Durant la pandémie de COVID‑19, des personnes hébergées dans des refuges, établissements de santé mentale et prisons, des personnes aux prises avec des handicaps et des dépendances, des personnes autochtones et racialisées, des personnes sans hébergement sécuritaire et des travailleurs essentiels occupant des emplois précaires ou peu rémunérés nous ont déjà fait part de situations troublantes.

La politique de l’autruche ne résoudra pas les préoccupations relatives aux disparités observées sur le plan des résultats en matière de santé et ne libérera pas le gouvernement de ses responsabilités envers l’élimination de la discrimination systémique liée à sa gestion de la pandémie de COVID‑19. En l’absence de données rigoureuses sur la situation en Ontario, le gouvernement doit prendre en compte les données qui ont été recueillies dans des territoires comparables, comme les États-Unis, et montrent par exemple que les personnes noires ou issues d’autres groupes vulnérables affichent des taux de mortalité disproportionnés des suites de la COVID‑19. L’Ontario doit s’appuyer sur ces données pour adopter des plans d’action relatifs aux groupes vulnérables qui incluent des mesures de dépistage agressives.

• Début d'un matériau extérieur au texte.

(* ===== verification/Congestion.v ===== *)
(** * NewReno congestion control: [src/transport/congestion.rs] *)
From S2P Require Import Prelude Errors.

Module Congestion.

Record CongestionController := {
  cwnd : Z; ssthresh : Z; bytes_in_flight : Z; recovery_start_time : option Z;
  persistent_congestion_threshold : Z; max_datagram_size : Z; minimum_window : Z
}.
#[global] Instance eta_CongestionController : Eta CongestionController := λ s, {|
  cwnd := cwnd s; ssthresh := ssthresh s; bytes_in_flight := bytes_in_flight s;
  recovery_start_time := recovery_start_time s;
  persistent_congestion_threshold := persistent_congestion_threshold s;
  max_datagram_size := max_datagram_size s; minimum_window := minimum_window s |}.

Definition new (max_datagram_size : Z) : res Error CongestionController :=
  minimum_window ← umul 64 2 max_datagram_size;
  w ← umul 64 10 max_datagram_size;
  let initial_window := Z.max w 14720 in
  Ok {| cwnd := initial_window; ssthresh := u64_max; bytes_in_flight := 0;
        recovery_start_time := None; persistent_congestion_threshold := 0;
        max_datagram_size := max_datagram_size; minimum_window := minimum_window |}.

Definition can_send (bytes : Z) (self : CongestionController) : res Error bool :=
  n ← uadd 64 (bytes_in_flight self) bytes; Ok (n <=? cwnd self).

Definition available_window (self : CongestionController) : Z :=
  sat_sub (cwnd self) (bytes_in_flight self).

Definition on_packet_sent (bytes : Z) : M Error CongestionController unit :=
  self ← get;
  n ← lift (uadd 64 (bytes_in_flight self) bytes);
  modify (λ self, self <| bytes_in_flight := n |>).

Definition in_slow_start (self : CongestionController) : bool := cwnd self <? ssthresh self.

Definition in_recovery (sent_time : Z) (self : CongestionController) : bool :=
  match recovery_start_time self with Some start => sent_time <=? start | None => false end.

Definition remove_from_flight (bytes : Z) (self : CongestionController) : CongestionController :=
  self <| bytes_in_flight := sat_sub (bytes_in_flight self) bytes |>.

(** [a / b] panics on a zero divisor. *)
Definition udiv (a b : Z) : res Error Z := if decide (b = 0) then Panic else Ok (a / b).

Definition on_packet_acked (bytes sent_time now : Z) : M Error CongestionController unit :=
  _ ← modify (remove_from_flight bytes);
  self ← get;
  if match recovery_start_time self with Some recovery_start => sent_time <=? recovery_start | None => false end
  then mret tt
  else if in_slow_start self then
    c ← lift (uadd 64 (cwnd self) bytes);
    modify (λ self, self <| cwnd := c |>)
  else
    p ← lift (umul 64 (max_datagram_size self) bytes);
    d ← lift (udiv p (cwnd self));
    c ← lift (uadd 64 (cwnd self) d);
    modify (λ self, self <| cwnd := c |>).

Definition on_packet_lost (bytes sent_time now : Z) (self : CongestionController)
    : CongestionController :=
  let self := remove_from_flight bytes self in
  if in_recovery sent_time self then self else
  let self := self <| recovery_start_time := Some now |> in
  let self := self <| ssthresh := Z.max (cwnd self / 2) (minimum_window self) |> in
  self <| cwnd := ssthresh self |>.

Definition on_persistent_congestion (self : CongestionController) : CongestionController :=
  self <| cwnd := minimum_window self |> <| recovery_start_time := None |>.

Definition set_persistent_congestion_threshold (threshold : Z) (self : CongestionController)
    : CongestionController := self <| persistent_congestion_threshold := threshold |>.

(** ** Invariant *)

Record wf (s : CongestionController) : Prop := {
  wf_mds : 0 < max_datagram_size s < 2 ^ 16;
  wf_min : minimum_window s = 2 * max_datagram_size s;
  wf_cwnd : minimum_window s ≤ cwnd s < 2 ^ 64;
  wf_ssthresh : minimum_window s ≤ ssthresh s < 2 ^ 64;
  wf_flight : 0 ≤ bytes_in_flight s < 2 ^ 64
}.

Inductive op :=
| PacketSent (bytes : Z) | PacketAcked (bytes sent_time now : Z) | PacketLost (bytes sent_time now : Z)
| PersistentCongestion | SetThreshold (threshold : Z).

Definition exec (o : op) : M Error CongestionController unit :=
  match o with
  | PacketSent n => on_packet_sent n
  | PacketAcked n t now => on_packet_acked n t now
  | PacketLost n t now => modify (on_packet_lost n t now)
  | PersistentCongestion => modify on_persistent_congestion
  | SetThreshold t => modify (set_persistent_congestion_threshold t)
  end.
(** Packet sizes are [u16] values widened to [u64]. *)
Definition op_ok (o : op) : Prop :=
  match o with PacketSent n | PacketAcked n _ _ | PacketLost n _ _ => uint 16 n | _ => True end.

Lemma new_wf mds s : 0 < mds < 2 ^ 16 → new mds = Ok s → wf s.
Proof.
  intros Hm. unfold new. rewrite !umul_ok by lia. intros [= <-]. split; simpl; unfold u64_max; lia.
Qed.

Lemma cc_exec_wf o s r s' : wf s → op_ok o → exec o s = (r, s') → wf s'.
Proof.
  intros [] Ho. destruct o; simpl in *; unfold uint in *.
  - unfold on_packet_sent. intros. run_method; split; simpl; lia.
  - unfold on_packet_acked, remove_from_flight, udiv, umul, sat_sub. intros. run_method; split; simpl in *; try lia.
    all: match goal with |- context [?a / ?b] => assert (0 ≤ a / b) by (apply Z.div_pos; lia); lia end.
  - unfold on_packet_lost, remove_from_flight, in_recovery, sat_sub. intros. run_method; split; simpl in *; try lia.
    all: assert (cwnd s / 2 < 2 ^ 64) by div_lia; lia.
  - unfold on_persistent_congestion. intros. run_method; split; simpl in *; lia.
  - unfold set_persistent_congestion_threshold. intros. run_method; split; simpl in *; lia.
Qed.

(** Within realistic bounds no call panics: in particular the divisor of
    congestion avoidance is positive. *)
Lemma exec_no_panic o s :
  wf s → op_ok o → cwnd s < 2 ^ 63 → bytes_in_flight s < 2 ^ 63 → ∃ s', exec o s = (Ok tt, s').
Proof.
  intros [] Ho Hc Hb. destruct o as [n|n t now|n t now| |]; simpl in *; unfold uint in *; [| |eexists; done..].
  - unfold on_packet_sent. run_method; (eauto || lia).
  - assert (max_datagram_size s * n < 2 ^ 32) by nia.
    assert (0 ≤ max_datagram_size s * n / cwnd s < 2 ^ 32).
    { split; [apply Z.div_pos; nia|]. apply Z.div_lt_upper_bound; nia. }
    unfold on_packet_acked, remove_from_flight, udiv, umul, sat_sub. run_method; eauto; lia.
Qed.

Inductive calls (s : CongestionController) : CongestionController → Prop :=
| calls_nil : calls s s
| calls_snoc s1 o s2 r : calls s s1 → op_ok o → exec o s1 = (r, s2) → r ≠ Panic → calls s s2.

Lemma cc_calls_wf s s' : wf s → calls s s' → wf s'.
Proof. intros Hwf. induction 1; eauto using cc_exec_wf. Qed.

(** ** Properties *)

(** The congestion window never falls below two datagrams.  From the initial
    state, after any sequence of sends, acknowledgements, losses and persistent
    congestion, [cwnd] and [ssthresh] are at least the minimum window, and the
    next call (with windows below 2^63) succeeds: the division of congestion
    avoidance never sees a zero window. *)
Theorem congestion_window_floor mds s0 s o :
  0 < mds < 2 ^ 16 → new mds = Ok s0 → calls s0 s → op_ok o →
  cwnd s < 2 ^ 63 → bytes_in_flight s < 2 ^ 63 →
  wf s ∧ ∃ s', exec o s = (Ok tt, s') ∧ wf s'.
Proof.
  intros Hm Hn Hc Ho Hw Hb. apply cc_calls_wf in Hc; [|by eapply new_wf]. split; [done|].
  destruct (exec_no_panic o s) as [s' Hx]; eauto using cc_exec_wf.
Qed.

Lemma on_packet_lost_enters s n t now :
  in_recovery t s = false →
  on_packet_lost n t now s =
  let w := Z.max (cwnd s / 2) (minimum_window s) in
  (remove_from_flight n s) <| recovery_start_time := Some now |> <| ssthresh := w |> <| cwnd := w |>.
Proof.
  intros Hr. unfold on_packet_lost.
  change (in_recovery t (remove_from_flight n s)) with (in_recovery t s). by rewrite Hr.
Qed.

(** One reduction per round trip.  The first loss of a packet sent after the
    last recovery started halves the window (not below the minimum) and enters
    recovery; until persistent congestion is declared, losses of packets sent
    before that moment leave the window alone, and acknowledgements of such
    packets do not grow it. *)
Theorem one_reduction_per_recovery s n t now n' t' now' :
  in_recovery t s = false → t' ≤ now →
  let s1 := on_packet_lost n t now s in
  cwnd s1 = Z.max (cwnd s / 2) (minimum_window s) ∧ ssthresh s1 = cwnd s1 ∧
  recovery_start_time s1 = Some now ∧
  cwnd (on_packet_lost n' t' now' s1) = cwnd s1 ∧
  ∃ s2, on_packet_acked n' t' now' s1 = (Ok tt, s2) ∧ cwnd s2 = cwnd s1 ∧
    bytes_in_flight s2 = sat_sub (bytes_in_flight s1) n'.
Proof.
  intros Hr Ht. rewrite (on_packet_lost_enters s n t now Hr). cbv zeta. split_and!; [done..| |].
  - unfold on_packet_lost, in_recovery. simpl. by rewrite (proj2 (Z.leb_le _ _)).
  - unfold on_packet_acked, mbind, M_bind, modify, get. simpl.
    rewrite (proj2 (Z.leb_le _ _)) by done. by eexists.
Qed.

End Congestion.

Pour la CODP, la nouvelle plateforme de données sur la santé du gouvernement et le plan d’action de la province touchant les résidents de foyers de soins de longue durée sont des mesures encourageantes. Des plans semblables devraient être mis en œuvre pour d’autres groupes vulnérables. Ces plans devraient être élaborés en collaboration avec des experts de la santé publique et des droits de la personne, des intervenants de première ligne et des personnes touchées, et donner la priorité aux mesures de santé publique plutôt qu’aux mesures d’application de la loi.

Jusqu’à présent, la population ontarienne appuie la façon dont le gouvernement de l’Ontario gère la pandémie de COVID‑19. Tous les paliers de gouvernement ont fait preuve de transparence, suivi les conseils des experts et mis en œuvre des mesures judicieuses pour protéger les groupes vulnérables. Conséquemment, l’Ontario a commencé à aplatir sa courbe et les Ontariennes et Ontariens continuent d’appuyer l’approche équilibrée et bienveillante adoptée. La CODP encourage le gouvernement à suivre une fois de plus les conseils des experts de la santé et des droits de la personne qui s’entendent sur le fait que l’Ontario doit se doter de données démographiques pour lutter efficacement contre la COVID‑19.